— EXERCISE INSTRUCTIONS —
In the data below, find each line containing the string "bool" and return it.

— SUPPLIED INFORMATION —

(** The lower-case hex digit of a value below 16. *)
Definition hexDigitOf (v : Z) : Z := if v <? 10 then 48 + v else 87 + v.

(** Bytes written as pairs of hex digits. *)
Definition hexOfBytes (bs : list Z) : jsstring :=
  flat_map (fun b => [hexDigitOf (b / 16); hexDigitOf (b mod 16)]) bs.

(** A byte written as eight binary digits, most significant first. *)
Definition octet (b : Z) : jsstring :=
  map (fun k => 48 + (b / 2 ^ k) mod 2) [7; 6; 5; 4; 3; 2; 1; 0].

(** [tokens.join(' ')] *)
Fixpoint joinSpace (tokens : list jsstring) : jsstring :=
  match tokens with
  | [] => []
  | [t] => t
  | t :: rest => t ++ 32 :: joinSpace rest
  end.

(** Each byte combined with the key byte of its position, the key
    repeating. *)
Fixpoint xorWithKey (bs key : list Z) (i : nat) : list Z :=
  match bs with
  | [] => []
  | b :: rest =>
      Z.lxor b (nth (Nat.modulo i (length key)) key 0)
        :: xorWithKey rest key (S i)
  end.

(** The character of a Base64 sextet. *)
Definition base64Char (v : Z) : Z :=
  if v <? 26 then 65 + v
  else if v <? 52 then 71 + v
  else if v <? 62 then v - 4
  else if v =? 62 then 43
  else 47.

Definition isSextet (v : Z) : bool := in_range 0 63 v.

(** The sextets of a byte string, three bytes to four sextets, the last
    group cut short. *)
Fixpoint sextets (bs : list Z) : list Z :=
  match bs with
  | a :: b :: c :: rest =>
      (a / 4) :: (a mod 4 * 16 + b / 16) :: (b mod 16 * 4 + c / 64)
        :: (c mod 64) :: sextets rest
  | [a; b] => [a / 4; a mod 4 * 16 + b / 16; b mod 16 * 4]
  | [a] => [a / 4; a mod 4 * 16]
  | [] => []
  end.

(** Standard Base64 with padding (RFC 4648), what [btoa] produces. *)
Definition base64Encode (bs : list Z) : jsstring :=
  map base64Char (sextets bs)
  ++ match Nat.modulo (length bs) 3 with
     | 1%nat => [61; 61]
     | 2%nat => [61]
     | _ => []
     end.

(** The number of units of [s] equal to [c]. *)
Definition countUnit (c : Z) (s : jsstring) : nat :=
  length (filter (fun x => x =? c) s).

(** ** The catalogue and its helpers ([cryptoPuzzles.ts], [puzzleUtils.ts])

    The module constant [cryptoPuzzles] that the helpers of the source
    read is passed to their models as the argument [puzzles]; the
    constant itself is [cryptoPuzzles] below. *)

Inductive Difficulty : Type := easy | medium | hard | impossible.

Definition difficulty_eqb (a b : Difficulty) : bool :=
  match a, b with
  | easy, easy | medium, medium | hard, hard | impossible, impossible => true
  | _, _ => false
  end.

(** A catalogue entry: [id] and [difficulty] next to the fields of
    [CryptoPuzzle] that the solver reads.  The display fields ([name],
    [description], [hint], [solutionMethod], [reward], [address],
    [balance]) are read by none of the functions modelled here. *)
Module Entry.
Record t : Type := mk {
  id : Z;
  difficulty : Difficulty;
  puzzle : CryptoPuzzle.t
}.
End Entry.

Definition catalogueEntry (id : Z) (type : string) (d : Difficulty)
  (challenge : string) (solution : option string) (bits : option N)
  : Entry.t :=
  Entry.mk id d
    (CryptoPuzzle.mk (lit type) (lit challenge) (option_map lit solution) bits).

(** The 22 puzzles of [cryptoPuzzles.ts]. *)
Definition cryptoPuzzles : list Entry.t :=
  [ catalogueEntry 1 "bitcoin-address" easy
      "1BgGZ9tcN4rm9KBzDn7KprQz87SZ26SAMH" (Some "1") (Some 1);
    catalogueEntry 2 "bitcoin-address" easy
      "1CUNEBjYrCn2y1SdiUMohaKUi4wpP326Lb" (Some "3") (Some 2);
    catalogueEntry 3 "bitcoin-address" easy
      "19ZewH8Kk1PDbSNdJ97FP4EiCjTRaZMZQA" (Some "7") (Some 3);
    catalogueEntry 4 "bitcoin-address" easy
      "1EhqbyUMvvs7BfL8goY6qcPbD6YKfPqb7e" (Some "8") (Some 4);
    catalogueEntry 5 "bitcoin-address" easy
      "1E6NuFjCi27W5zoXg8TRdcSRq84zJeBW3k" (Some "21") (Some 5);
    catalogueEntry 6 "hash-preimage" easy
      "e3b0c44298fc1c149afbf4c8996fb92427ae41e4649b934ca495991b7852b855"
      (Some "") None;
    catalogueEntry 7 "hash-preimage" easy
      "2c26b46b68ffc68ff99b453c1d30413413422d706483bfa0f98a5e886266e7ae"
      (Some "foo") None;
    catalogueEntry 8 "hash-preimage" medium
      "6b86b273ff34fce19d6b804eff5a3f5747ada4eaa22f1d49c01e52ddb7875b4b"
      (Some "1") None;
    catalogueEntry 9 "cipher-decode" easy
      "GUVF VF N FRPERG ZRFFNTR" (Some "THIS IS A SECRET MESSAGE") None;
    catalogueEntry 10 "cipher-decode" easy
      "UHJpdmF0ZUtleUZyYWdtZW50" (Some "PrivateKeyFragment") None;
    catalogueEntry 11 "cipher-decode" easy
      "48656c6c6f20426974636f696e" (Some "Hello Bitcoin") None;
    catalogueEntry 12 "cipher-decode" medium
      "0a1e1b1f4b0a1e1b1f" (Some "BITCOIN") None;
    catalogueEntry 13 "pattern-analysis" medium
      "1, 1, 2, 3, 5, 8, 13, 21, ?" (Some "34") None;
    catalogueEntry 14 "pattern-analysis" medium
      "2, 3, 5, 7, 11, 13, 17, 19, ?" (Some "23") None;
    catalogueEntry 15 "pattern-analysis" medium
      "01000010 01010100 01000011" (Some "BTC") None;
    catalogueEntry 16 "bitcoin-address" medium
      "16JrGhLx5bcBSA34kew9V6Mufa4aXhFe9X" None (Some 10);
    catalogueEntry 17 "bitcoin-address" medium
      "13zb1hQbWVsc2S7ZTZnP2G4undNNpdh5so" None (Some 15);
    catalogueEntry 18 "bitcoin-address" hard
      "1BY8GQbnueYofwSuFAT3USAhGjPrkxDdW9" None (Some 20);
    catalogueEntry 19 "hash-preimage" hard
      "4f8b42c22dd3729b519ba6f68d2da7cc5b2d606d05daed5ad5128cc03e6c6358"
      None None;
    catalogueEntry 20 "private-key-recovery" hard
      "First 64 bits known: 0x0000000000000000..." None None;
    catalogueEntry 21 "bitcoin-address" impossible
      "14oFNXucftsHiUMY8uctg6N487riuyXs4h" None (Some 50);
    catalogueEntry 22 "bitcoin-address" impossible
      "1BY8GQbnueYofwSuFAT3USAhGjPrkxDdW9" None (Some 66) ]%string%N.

— RESULT FOR THIS TASK —
Definition isSextet (v : Z) : bool := in_range 0 63 v.
Definition difficulty_eqb (a b : Difficulty) : bool :=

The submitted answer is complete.